The wolf in the series title is Antoine Wolfe, a military veteran with a curse and a history of bad decision.
“Antoine is an ex-army vet who got hit by a strange gas and now can see a lot more than the three percent I mentioned," Kot says. "So he comes back to L.A., and he's dealing with serious fallout from many bad decisions, and he's got this ability which is a curse to him rather than a blessing...so he drinks a lot and he pops pills because that's how he kills his perception. But he needs money, for reasons that will soon become apparent, and it turns out he can make some by turning that curse into a gift.”
In July 22's debut issue, Wolfe meets an orphaned teen who might be the key to the apocalypse coming down on L.A. When asked about this player in Wolf, Kot keeps the mystery about her.
“First name's Anita. Last name I won't tell,” he replies. "There's something to be said for mystery. Why would I describe the contents of our amazing, 58-page first issue that drops in little over a month in an interview? I want the readers to have a perfect experience, and that means some things have to be discovered by them.”
As for how he discovered and developed the ideas that became Wolf, Kot said it was surprisingly easy.
"Antoine Wolfe came to me very well formed. I knew what he would wear, I could see him move," Kot reveals. "But I'm not great at drawing, and Matt Taylor is -- so we connected and talked. The pitch, distilled into a sharp tagline, is: 'Blood and Magic.' See? It works. And it certainly worked for Matt. We talked about approaching Wolf from a deep crime noir perspective, which means Matt uses even more shadowplay than usual, but at the same time when you set a story in California you get the other side of the coin, too -- the blazing sun. So we play with these contrasts, and on top of that, Matt adds a sensibility that is sharp and simple, straight to the point.”

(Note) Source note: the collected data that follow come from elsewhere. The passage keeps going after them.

Definition fallible {A : Type} (r : result string A) : cmd A := lift (map_err Failed r).
Definition fail {A : Type} (message : string) : cmd A := throw (Failed message).
Definition may_panic {A : Type} (r : option (result string A)) : cmd A :=
  lift (match r with None => Err Panic | Some r => map_err Failed r end).
Definition vault_io {A : Type} (m : file -> result string A * file) : cmd A :=
  fun h => let '(r, f) := m (h_vault h) in (map_err Failed r, MkHost f (h_token h) (h_ledger h)).
Definition vault_io_may_panic {A : Type} (m : file -> option (result string A * file)) : cmd A :=
  fun h => match m (h_vault h) with
           | None => (Err Panic, h)
           | Some (r, f) => (map_err Failed r, MkHost f (h_token h) (h_ledger h))
           end.
Definition token_io {A : Type} (m : file -> result string A * file) : cmd A :=
  fun h => let '(r, f) := m (h_token h) in (map_err Failed r, MkHost (h_vault h) f (h_ledger h)).
Definition ledger_io {A : Type} (m : file -> result string A * file) : cmd A :=
  fun h => let '(r, f) := m (h_ledger h) in (map_err Failed r, MkHost (h_vault h) (h_token h) f).

Record Env := MkEnv {
  en_home : option string;
  en_token_var : option string;
  en_read_text : string -> result string string;
  en_read_bytes : string -> result string bytes;
  en_stdin_text : result string string;
  en_stdin_bytes : result string bytes;
  en_prompt : string -> result string string;
  en_now : nat -> Z;
  en_token_now : Z;
  en_rotate : RotateClock;
  en_rand : TokenRand;
  en_token_write : result string unit;
  en_draw : nat -> result string bytes;
  en_vault_write : result string unit;
  en_ledger_write : result string unit
}.

(** [drbg::otp] and [ocra] of the SDK. *)
Record OcraRequest := MkOcraRequest { rq_counter : Z; rq_challenge : bytes; rq_password : option bytes; rq_session : bytes; rq_timestamp : option Z }.
Class OtpOps := {
  base32_decode : string -> result string bytes;
  hotp_value : bytes -> Z -> Z -> HashAlgorithm -> Z;
  totp_value : bytes -> Z -> Z -> Z -> HashAlgorithm -> Z;
  format_code : Z -> Z -> string;
  ocra_response : bytes -> OcraRequest -> Z -> HashAlgorithm -> result string (Z * Z)
}.

(** [str::to_uppercase] and [str::to_lowercase]: the Unicode tables. *)
Class CaseOps := { to_uppercase : string -> string; to_lowercase : string -> string }.

Section Commands.
Context `{SK : Sdk, VO : VaultOps, TS : TokenSerde, LS : LedgerSerde, OO : OtpOps, CO : CaseOps}.

(** ** Passphrases, paths, unlocking *)

Definition resolve_passphrase (env : Env) (passphrase_file : option string) : result string string :=
  match passphrase_file with
  | Some path => s ← map_err (fun e => "cannot read passphrase file '" +:+ path +:+ "': " +:+ e) (en_read_text env path);
                 Ok (trim_end_matches cr (trim_end_matches lf s))
  | None => map_err (fun e => "passphrase prompt failed: " +:+ e) (en_prompt env "Passphrase: ")
  end.

Definition session_token_env (env : Env) : option string :=
  match en_token_var env with Some s => if String.eqb s "" then None else Some s | None => None end.
Definition session_token_available (env : Env) (flag : option string) : bool :=
  bool_decide (is_Some flag) || bool_decide (is_Some (session_token_env env)).

Definition resolve_vault_path (env : Env) (raw : string) : result string string := expand_tilde (en_home env) raw.

Definition unlock_vault_with_args (env : Env) (vault_raw : string) (passphrase_file session_token : option string) : cmd OpenVault :=
  path ← fallible (resolve_vault_path env vault_raw);
  let token := match session_token with
               | Some p => Some p
               | None => if bool_decide (is_Some passphrase_file) then None else session_token_env env
               end in
  match token with
  | Some raw =>
      token_path ← fallible (resolve_token_path (en_home env) raw);
      master ← token_io (fun f => (read_session_token token_path (en_token_now env) f, f));
      _ ← token_io (maybe_auto_rotate token_path (en_rotate env) (en_rand env) (en_token_write env));
      data ← gets h_vault;
      may_panic (unlock_vault_with_key path master data)
  | None =>
      passphrase ← fallible (resolve_passphrase env passphrase_file);
      data ← gets h_vault;
      may_panic (unlock_vault path passphrase data)
  end.

Definition persist (env : Env) (v : OpenVault) : cmd unit := vault_io (persist_vault (en_draw env) (en_vault_write env) v).
Definition set_entries (v : OpenVault) (es : gmap string EntryPayload) : OpenVault :=
  MkOpenVault (pv_header v) es (pv_metadata v) (pv_master_key v).

(** [trim_end_matches(['\n', '\r'])]. *)
Fixpoint drop_newlines (l : list ascii) : list ascii :=
  match l with a :: l' => if bool_decide (a = lf) || bool_decide (a = cr) then drop_newlines l' else l | [] => [] end.
Definition trim_newlines (s : string) : string := of_chars (rev (drop_newlines (rev (chars s)))).

Definition resolve_entry_secret (env : Env) (secret_file : option string) (secret_stdin : bool) : result string string :=
  match secret_file with
  | Some path => s ← map_err (fun e => "cannot read secret file " +:+ path +:+ ": " +:+ e) (en_read_text env path); Ok (trim_newlines s)
  | None =>
      if secret_stdin
      then s ← map_err (fun e => "cannot read secret from stdin: " +:+ e) (en_stdin_text env); Ok (trim_newlines s)
      else map_err (fun e => "secret prompt failed: " +:+ e) (en_prompt env "Secret: ")
  end.

(** ** Adding and removing entries *)

Inductive EntryType := TPassword | TOtp | TOcra.

Record AddArgs := MkAddArgs {
  aa_vault : string; aa_name : string; aa_type : EntryType; aa_passphrase_file : option string; aa_session_token : option string;
  aa_suite : option string; aa_url : option string; aa_notes : option string; aa_secret_file : option string; aa_secret_stdin : bool;
  aa_force : bool; aa_period : Z; aa_digits : Z; aa_algo : HashAlgorithm; aa_counter : Z; aa_hotp : bool
}.

Definition algo_name (a : HashAlgorithm) : string := match a with Sha1 => "SHA1" | Sha256 => "SHA256" | Sha512 => "SHA512" end.

Definition already (name : string) : string := "entry already exists: " +:+ name +:+ " (use --force to overwrite)".

(** The stamps of a new or replaced entry. *)
Definition stamped (p : EntryPayload) (url notes : option string) (created now : Z) : EntryPayload :=
  MkPayload (ep_name p) (ep_entry_type p) (ep_secret p) url notes created now (ep_totp p) (ep_hotp p) (ep_ocra p).
Definition created_at (es : gmap string EntryPayload) (name : string) (now : Z) : Z :=
  match es !! name with Some prev => ep_created_at prev | None => now end.

Definition finish_add (env : Env) (v : OpenVault) (p : EntryPayload) (url notes : option string) : cmd unit :=
  let now := en_now env 0 in
  let payload := stamped p url notes (created_at (pv_entries v) (ep_name p) now) now in
  persist env (add_entry v payload).

Definition cmd_add_password (env : Env) (args : AddArgs) : cmd unit :=
  _ ← fallible (resolve_vault_path env (aa_vault args));
  v ← unlock_vault_with_args env (aa_vault args) (aa_passphrase_file args) (aa_session_token args);
  if bool_decide (is_Some (pv_entries v !! aa_name args)) && negb (aa_force args) then fail (already (aa_name args))
  else
    secret ← fallible (resolve_entry_secret env (aa_secret_file args) (aa_secret_stdin args));
    finish_add env v (password (aa_name args) secret) (aa_url args) (aa_notes args).

Definition cmd_add_otp (env : Env) (args : AddArgs) : cmd unit :=
  if negb ((4 <=? aa_digits args) && (aa_digits args <=? 10)) then fail ("digits out of range (4..=10): " +:+ show_Z (aa_digits args))
  else
    _ ← fallible (resolve_vault_path env (aa_vault args));
    v ← unlock_vault_with_args env (aa_vault args) (aa_passphrase_file args) (aa_session_token args);
    if bool_decide (is_Some (pv_entries v !! aa_name args)) && negb (aa_force args) then fail (already (aa_name args))
    else
      secret ← fallible (resolve_entry_secret env (aa_secret_file args) (aa_secret_stdin args));
      _ ← fallible (map_err (fun e => "secret is not valid base32: " +:+ e) (base32_decode secret));
      finish_add env v
        (if aa_hotp args then hotp (aa_name args) secret (aa_counter args) (aa_digits args) (algo_name (aa_algo args))
         else totp (aa_name args) secret (aa_period args) (aa_digits args) (algo_name (aa_algo args)))
        (aa_url args) (aa_notes args).

(** A trailing newline, and the carriage return before it, are not part of the
    key. *)
Definition strip_newline (key : bytes) : bytes :=
  match strip_suffix [lf] key with
  | Some k => default k (strip_suffix [cr] k)
  | None => key
  end.

Definition ocra_key (env : Env) (args : AddArgs) : result string bytes :=
  match aa_secret_file args with
  | Some f => map_err (fun e => "cannot read OCRA key file " +:+ f +:+ ": " +:+ e) (en_read_bytes env f)
  | None =>
      if aa_secret_stdin args then map_err (fun e => "cannot read OCRA key from stdin: " +:+ e) (en_stdin_bytes env)
      else Err "OCRA keys must be supplied via --secret-file <path> or --secret-stdin (raw bytes); interactive entry is not supported for binary keys"
  end.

Kot has an eclectic group of muses for Wolf, ranging from Iron Man 3 director Shane Black to more esoteric prose authors.
"In terms of approach, I keep in mind works by people like Shane Black (Lethal Weapon, The Last Boy Scout), H.P. Lovecraft, Clive Barker, Neil Gaiman," the writer explains. "We're letting you into a world, and the world's got lots of flavor. Speaking of flavor: the colorist is Lee Loughridge, who is responsible for many issues of Hellblazer and the beautiful coloring take on Deadly Class. This art team is, to me, perfect.”
Big picture, Kot is personally excited about Wolf for the chance to delve into the setting of California, which he recently moved to, as well as several social issues -- but also some mythical concepts as well.
“I'm also really excited to dig into the mythical, into California and Los Angeles, into institutionalized racism and prison-industrial complex," says Kot. "I'm excited to show you the bureaucracy of Hell and plenty more. I feel the world of Wolf is so real you'll sweat with the characters.”